→ **PROBLEM**: Set out exactly every line of the entries below, starting at the line that holds "outbound_attempts others fault" and stopping after the line that holds "eapply triple_weaken; [apply (triple_attempts".

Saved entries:

Lemma triple_release held e h1 : encrypted e h1 →
  triple (advanced h1)
    (sessionNext ← serializeCurrentSession;
     accountNext ← (if b_initial (prior held) then serializeAccountForCommit else mret "");
     outbound_attempts others fault sha256 wipe 3 c (prior held) (handle_id h0) accountNext sessionNext (buildUpdates e (handle_id h0));;
     mret e)
    outbound_done (λ _ w, stopped w).
Proof.
  intros He w Hw. pose proof Hw as (Hh & _).
  rewrite (bind_run serializeCurrentSession _ w (handle_save h1) w) by (unfold serializeCurrentSession; by rewrite (bind_run _ _ _ _ _ (ready_run _ _ _ Hh))).
  cbn [b_initial]. rewrite mret_bind. revert w Hw Hh.
  match goal with |- ∀ w, _ → _ → match ?m w with _ => _ end =>
    enough (triple (advanced h1) m outbound_done (λ _ w, stopped w)) as Ht by (intros w Hw _; exact (Ht w Hw)) end.
  eapply triple_bind with (R := λ _ w, outbound_done e w); [|by intros [] w Hw].
  eapply triple_weaken; [apply (triple_attempts w0 c (handle_id h0) "" (handle_save h1) h1 (prior held) _ (builds e (handle_id h0)) eq_refl)
    with (P := held_back) (F := settled_outbound)|..].
  - exact (encrypted_new e h1 He).
  - intros w ((_ & _ & ? & ?) & _ & ? & ?). by split_and!.
  - exact stable_held_back.
  - apply held_back_restored.
  - intros w (_ & _ & _ & Hd). split; [by left|]. left. by do 2 apply moved_mem.
  - intros w Hw. by apply (sealed_dropped e h1 (handle_id h0) He eq_refl).
  - intros m e' us cl w (? & ? & ? & ?). split_and!; [done..|by apply moved_mem].
  - intros m e' us cl w [Hb Hw]. split; [exact Hb|]. destruct Hw as [Hd|Hw]; [left; by apply moved_mem|by right].
  - intros w Hw. exact Hw.
  - intros [] w [Hh Hs]. exists h1. split; [done|]. split; [done|]. by apply (sealed_committed e h1 (handle_id h0)).
  - intros ? w Hw. right. by exists (e, h1).
Qed.

Lemma triple_stopped held e :
  triple stopped (undo_outbound others fault sha256 (prior held) (handle_id h0) e) outbound_done (λ _ w, outbound_failed w).
Proof.
  intros w [Hw|([env h1] & He & Hw)]; cbn in *.
  - pose proof (triple_undo_open (handle_id h0) (prior held) held_back settled_outbound (held_back_restored held _)) as Ht.
    specialize (Ht dropped_settled e w Hw).
    destruct (undo_outbound others fault sha256 (prior held) (handle_id h0) e w) as [[a|e'] w']; [done|by left].
  - pose proof (triple_undo w0 c (handle_id h0) "" (handle_save h1) (prior held) (buildUpdates env (handle_id h0))
      held_back settled_outbound (held_back_restored held _)) as Ht.
    specialize (Ht dropped_settled
      (restored_behind env h1 (handle_id h0) held) (λ w Hb, Hb) e w Hw).
    destruct (undo_outbound others fault sha256 (prior held) (handle_id h0) e w) as [[a|e'] w']; [done|].
    destruct Ht as [?|[Hs Hf]]; [by left|right]. split; [done|]. exists env, h1. split; [done|].
    by apply (sealed_committed env h1 (handle_id h0)).
Qed.

Lemma triple_outbound :
  ahead c (Some (handle_save h0)) h0 w0 →
  triple (λ w, w = w0) (encryptAndCommitOutbound others fault sha256 wipe plaintext buildUpdates None) outbound_done (λ _ w, outbound_failed w).
Proof.
  intros [Hh Hs] ? ->. pose proof Hh as (Hses & Hst & Hconv & Hc). unfold encryptAndCommitOutbound.
  set (w1 := with_mem (set_locals false None []) w0). rewrite (bind_run no_locals _ w0 tt w1) by done.
  assert (resting w1) as Hw1 by (split_and!; [done..|by apply moved_mem]).
  rewrite (bind_run (get_mem conversationId) _ w1 (conversationId (mem w0)) w1), Hconv by done.
  revert Hw1. generalize w1. clear w1.
  match goal with |- ∀ w, _ → match ?m w with _ => _ end => change (triple resting m outbound_done (λ _ w, outbound_failed w)) end.
  apply triple_finally. eapply triple_bind with (R := λ r w, (∃ held, r = (c, prior held)) ∧ resting w).
  { eapply triple_catch; [apply triple_prepare|]. intros e w Hw. left. by apply settled_wiped, resting_settled. }
  intros r. apply triple_pure. intros [held ->]. eapply triple_bind with (R := λ sid w, sid = handle_id h0 ∧ resting w).
  { intros w Hw. pose proof Hw as ((Hs' & _) & _). unfold catch_. rewrite mret_bind, (bind_run (get_mem session) _ w (session (mem w)) w), Hs' by done.
    done. }
  intros sid. apply triple_pure. intros ->. eapply triple_catch with (F := λ _ w, stopped w).
  - eapply triple_weaken with (Q' := outbound_done); [|intros w Hw; exact Hw|intros e w Hw; exact Hw|intros ? w Hw; exact Hw].
    eapply triple_bind with (R := λ _ w, advanced h0 w); [intros w (? & _ & ? & ?); split_and!; [done..|by apply moved_mem]|]. intros [].
    eapply triple_bind; [apply triple_session_encrypt|]. intros e. apply triple_exists. intros h1. apply triple_pure. intros He.
    by apply triple_release.
  - intros e. eapply triple_weaken; [apply (triple_stopped held e)|intros w Hw; exact Hw|intros a w Hw; exact Hw|].
    intros ? w Hw. by apply failed_outbound_wiped.
Qed.
End established.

→ **RESULT OF THE EXERCISE**:
     outbound_attempts others fault sha256 wipe 3 c (prior held) (handle_id h0) accountNext sessionNext (buildUpdates e (handle_id h0));;
     mret e)
    outbound_done (λ _ w, stopped w).
Proof.
  intros He w Hw. pose proof Hw as (Hh & _).
  rewrite (bind_run serializeCurrentSession _ w (handle_save h1) w) by (unfold serializeCurrentSession; by rewrite (bind_run _ _ _ _ _ (ready_run _ _ _ Hh))).
  cbn [b_initial]. rewrite mret_bind. revert w Hw Hh.
  match goal with |- ∀ w, _ → _ → match ?m w with _ => _ end =>
    enough (triple (advanced h1) m outbound_done (λ _ w, stopped w)) as Ht by (intros w Hw _; exact (Ht w Hw)) end.
  eapply triple_bind with (R := λ _ w, outbound_done e w); [|by intros [] w Hw].
  eapply triple_weaken; [apply (triple_attempts w0 c (handle_id h0) "" (handle_save h1) h1 (prior held) _ (builds e (handle_id h0)) eq_refl)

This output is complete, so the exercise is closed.